Your goal:
Filter the records for "perSecOps" and keep each line that has it.
Start of Block
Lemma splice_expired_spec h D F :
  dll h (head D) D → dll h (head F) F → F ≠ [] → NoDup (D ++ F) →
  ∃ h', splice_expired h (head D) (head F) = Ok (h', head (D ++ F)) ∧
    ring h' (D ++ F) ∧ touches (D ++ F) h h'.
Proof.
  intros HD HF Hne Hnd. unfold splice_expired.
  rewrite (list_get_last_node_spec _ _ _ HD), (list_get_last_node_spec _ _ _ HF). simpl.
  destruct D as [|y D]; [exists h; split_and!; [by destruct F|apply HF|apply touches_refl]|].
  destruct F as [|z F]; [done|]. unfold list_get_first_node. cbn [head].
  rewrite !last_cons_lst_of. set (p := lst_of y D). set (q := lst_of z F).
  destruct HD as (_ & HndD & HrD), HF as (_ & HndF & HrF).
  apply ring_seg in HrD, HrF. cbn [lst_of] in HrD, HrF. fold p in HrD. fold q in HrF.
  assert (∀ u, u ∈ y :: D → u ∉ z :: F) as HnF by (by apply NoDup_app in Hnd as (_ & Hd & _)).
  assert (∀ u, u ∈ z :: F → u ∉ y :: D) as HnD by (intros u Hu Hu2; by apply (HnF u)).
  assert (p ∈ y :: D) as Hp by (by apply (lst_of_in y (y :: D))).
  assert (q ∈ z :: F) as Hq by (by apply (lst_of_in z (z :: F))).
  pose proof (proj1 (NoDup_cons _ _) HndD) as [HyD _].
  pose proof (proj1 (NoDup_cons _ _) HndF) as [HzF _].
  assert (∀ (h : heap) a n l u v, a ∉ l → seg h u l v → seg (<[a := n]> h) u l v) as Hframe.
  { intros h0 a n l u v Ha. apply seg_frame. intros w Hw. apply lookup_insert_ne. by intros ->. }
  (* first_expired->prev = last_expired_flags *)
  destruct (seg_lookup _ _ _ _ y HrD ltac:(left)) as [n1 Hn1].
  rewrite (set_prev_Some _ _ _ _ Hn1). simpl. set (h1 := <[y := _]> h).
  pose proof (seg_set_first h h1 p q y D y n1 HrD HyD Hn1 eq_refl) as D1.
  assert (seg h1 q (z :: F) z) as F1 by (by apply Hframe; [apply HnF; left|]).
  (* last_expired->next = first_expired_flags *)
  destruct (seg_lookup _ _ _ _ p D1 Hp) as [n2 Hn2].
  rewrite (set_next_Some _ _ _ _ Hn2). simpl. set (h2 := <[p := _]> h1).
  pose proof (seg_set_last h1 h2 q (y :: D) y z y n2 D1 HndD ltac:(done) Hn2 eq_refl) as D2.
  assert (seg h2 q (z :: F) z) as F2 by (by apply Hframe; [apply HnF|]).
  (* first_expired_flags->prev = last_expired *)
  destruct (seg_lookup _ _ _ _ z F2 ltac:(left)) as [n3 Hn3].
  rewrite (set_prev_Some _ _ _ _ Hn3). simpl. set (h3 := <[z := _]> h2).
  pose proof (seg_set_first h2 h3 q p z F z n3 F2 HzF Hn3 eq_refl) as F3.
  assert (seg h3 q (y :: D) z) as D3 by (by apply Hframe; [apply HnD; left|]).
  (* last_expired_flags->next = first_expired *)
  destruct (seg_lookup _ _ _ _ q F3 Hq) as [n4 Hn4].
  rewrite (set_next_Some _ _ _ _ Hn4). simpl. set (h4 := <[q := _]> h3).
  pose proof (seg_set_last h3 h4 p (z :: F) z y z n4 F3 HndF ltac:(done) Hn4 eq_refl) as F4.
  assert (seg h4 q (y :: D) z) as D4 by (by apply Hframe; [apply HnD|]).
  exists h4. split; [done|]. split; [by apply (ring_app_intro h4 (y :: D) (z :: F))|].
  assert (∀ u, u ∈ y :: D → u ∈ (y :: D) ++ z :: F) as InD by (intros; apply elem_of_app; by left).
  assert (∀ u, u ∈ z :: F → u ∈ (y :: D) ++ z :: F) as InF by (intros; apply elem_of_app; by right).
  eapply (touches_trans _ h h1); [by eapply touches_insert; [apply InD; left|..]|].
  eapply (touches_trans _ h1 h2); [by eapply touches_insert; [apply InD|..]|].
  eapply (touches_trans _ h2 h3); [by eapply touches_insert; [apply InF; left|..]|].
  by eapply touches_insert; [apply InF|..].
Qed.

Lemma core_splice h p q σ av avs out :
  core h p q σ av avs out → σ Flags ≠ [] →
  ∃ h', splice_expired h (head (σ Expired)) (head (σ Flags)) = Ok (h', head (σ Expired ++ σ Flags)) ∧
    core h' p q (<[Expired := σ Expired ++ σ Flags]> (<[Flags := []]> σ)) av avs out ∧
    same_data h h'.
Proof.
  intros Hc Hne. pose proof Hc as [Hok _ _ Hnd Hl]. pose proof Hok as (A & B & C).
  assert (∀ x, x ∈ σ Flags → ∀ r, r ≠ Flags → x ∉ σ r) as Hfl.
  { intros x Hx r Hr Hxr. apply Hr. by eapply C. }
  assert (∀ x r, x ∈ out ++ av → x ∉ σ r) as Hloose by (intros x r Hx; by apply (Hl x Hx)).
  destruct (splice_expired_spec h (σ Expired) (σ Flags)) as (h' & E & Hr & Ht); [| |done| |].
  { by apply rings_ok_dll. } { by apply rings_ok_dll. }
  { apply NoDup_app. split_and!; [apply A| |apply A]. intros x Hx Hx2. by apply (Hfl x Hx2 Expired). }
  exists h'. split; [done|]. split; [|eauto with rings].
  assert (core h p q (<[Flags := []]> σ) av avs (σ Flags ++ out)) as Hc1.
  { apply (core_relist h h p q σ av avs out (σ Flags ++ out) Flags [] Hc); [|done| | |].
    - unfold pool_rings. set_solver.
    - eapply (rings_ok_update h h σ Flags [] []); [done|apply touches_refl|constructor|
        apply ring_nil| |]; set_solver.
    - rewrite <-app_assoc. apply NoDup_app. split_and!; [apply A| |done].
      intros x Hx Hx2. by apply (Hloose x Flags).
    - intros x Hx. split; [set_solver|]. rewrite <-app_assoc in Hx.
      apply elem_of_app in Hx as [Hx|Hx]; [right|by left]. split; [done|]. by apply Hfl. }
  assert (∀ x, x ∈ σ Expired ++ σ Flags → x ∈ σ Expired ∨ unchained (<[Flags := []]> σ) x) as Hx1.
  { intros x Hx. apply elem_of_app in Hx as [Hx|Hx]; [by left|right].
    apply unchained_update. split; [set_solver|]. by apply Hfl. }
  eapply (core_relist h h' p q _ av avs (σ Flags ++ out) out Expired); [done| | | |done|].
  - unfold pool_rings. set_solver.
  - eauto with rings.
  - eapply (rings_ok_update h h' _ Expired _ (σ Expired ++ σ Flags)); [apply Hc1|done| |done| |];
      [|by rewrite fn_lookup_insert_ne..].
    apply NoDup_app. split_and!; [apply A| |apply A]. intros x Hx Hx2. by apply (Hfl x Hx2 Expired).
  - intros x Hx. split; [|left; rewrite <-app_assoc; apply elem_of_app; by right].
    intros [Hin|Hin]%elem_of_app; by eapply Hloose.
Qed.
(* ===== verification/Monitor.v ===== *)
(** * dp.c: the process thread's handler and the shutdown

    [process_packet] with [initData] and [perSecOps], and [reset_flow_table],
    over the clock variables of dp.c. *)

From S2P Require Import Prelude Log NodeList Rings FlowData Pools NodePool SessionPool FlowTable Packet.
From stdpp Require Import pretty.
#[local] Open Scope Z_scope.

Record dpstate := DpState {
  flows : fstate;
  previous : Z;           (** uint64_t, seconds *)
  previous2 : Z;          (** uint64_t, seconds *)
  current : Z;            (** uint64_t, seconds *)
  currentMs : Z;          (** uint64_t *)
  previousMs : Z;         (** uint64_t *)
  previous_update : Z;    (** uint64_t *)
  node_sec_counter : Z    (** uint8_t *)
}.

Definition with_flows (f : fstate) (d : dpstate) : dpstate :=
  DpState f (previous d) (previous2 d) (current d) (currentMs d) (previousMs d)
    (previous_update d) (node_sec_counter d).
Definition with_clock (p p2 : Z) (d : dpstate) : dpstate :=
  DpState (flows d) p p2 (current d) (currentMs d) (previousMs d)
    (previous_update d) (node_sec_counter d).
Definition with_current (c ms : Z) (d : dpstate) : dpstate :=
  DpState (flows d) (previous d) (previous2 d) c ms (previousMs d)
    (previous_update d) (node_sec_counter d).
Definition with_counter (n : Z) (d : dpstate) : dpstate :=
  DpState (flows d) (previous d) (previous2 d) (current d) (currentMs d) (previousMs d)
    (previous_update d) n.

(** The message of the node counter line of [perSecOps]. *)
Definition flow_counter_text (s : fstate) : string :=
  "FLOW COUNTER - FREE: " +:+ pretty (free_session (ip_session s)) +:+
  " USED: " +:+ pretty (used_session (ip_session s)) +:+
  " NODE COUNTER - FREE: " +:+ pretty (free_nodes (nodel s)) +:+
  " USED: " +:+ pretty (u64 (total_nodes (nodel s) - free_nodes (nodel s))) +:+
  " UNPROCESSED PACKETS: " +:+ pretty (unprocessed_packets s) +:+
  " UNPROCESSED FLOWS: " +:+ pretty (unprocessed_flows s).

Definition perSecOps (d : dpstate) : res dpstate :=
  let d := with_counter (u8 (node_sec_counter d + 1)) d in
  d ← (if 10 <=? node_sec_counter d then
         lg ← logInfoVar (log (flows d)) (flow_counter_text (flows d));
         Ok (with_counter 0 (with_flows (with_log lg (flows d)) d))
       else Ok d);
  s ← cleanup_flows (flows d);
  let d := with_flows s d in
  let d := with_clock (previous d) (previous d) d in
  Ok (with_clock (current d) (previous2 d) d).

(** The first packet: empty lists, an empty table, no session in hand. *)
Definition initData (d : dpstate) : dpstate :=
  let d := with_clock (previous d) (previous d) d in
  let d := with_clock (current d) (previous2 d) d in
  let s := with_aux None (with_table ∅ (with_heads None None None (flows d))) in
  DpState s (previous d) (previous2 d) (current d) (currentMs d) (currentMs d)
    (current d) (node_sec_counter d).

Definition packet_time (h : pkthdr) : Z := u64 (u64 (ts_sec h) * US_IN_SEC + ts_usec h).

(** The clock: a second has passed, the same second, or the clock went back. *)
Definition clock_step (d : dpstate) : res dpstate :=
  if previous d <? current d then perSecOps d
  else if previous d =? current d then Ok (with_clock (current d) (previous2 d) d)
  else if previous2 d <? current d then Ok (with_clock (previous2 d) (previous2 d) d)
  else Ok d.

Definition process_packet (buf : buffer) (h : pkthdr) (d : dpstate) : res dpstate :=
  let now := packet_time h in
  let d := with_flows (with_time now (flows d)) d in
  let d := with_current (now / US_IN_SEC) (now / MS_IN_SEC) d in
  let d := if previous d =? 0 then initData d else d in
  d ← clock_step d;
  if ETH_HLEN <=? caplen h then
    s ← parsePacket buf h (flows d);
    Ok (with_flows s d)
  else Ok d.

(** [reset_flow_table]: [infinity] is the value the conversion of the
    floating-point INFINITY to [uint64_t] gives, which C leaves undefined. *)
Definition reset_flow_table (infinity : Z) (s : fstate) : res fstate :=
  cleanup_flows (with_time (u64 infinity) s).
End of Block
Response to the exercise:
    [process_packet] with [initData] and [perSecOps], and [reset_flow_table],
(** The message of the node counter line of [perSecOps]. *)
Definition perSecOps (d : dpstate) : res dpstate :=
  if previous d <? current d then perSecOps d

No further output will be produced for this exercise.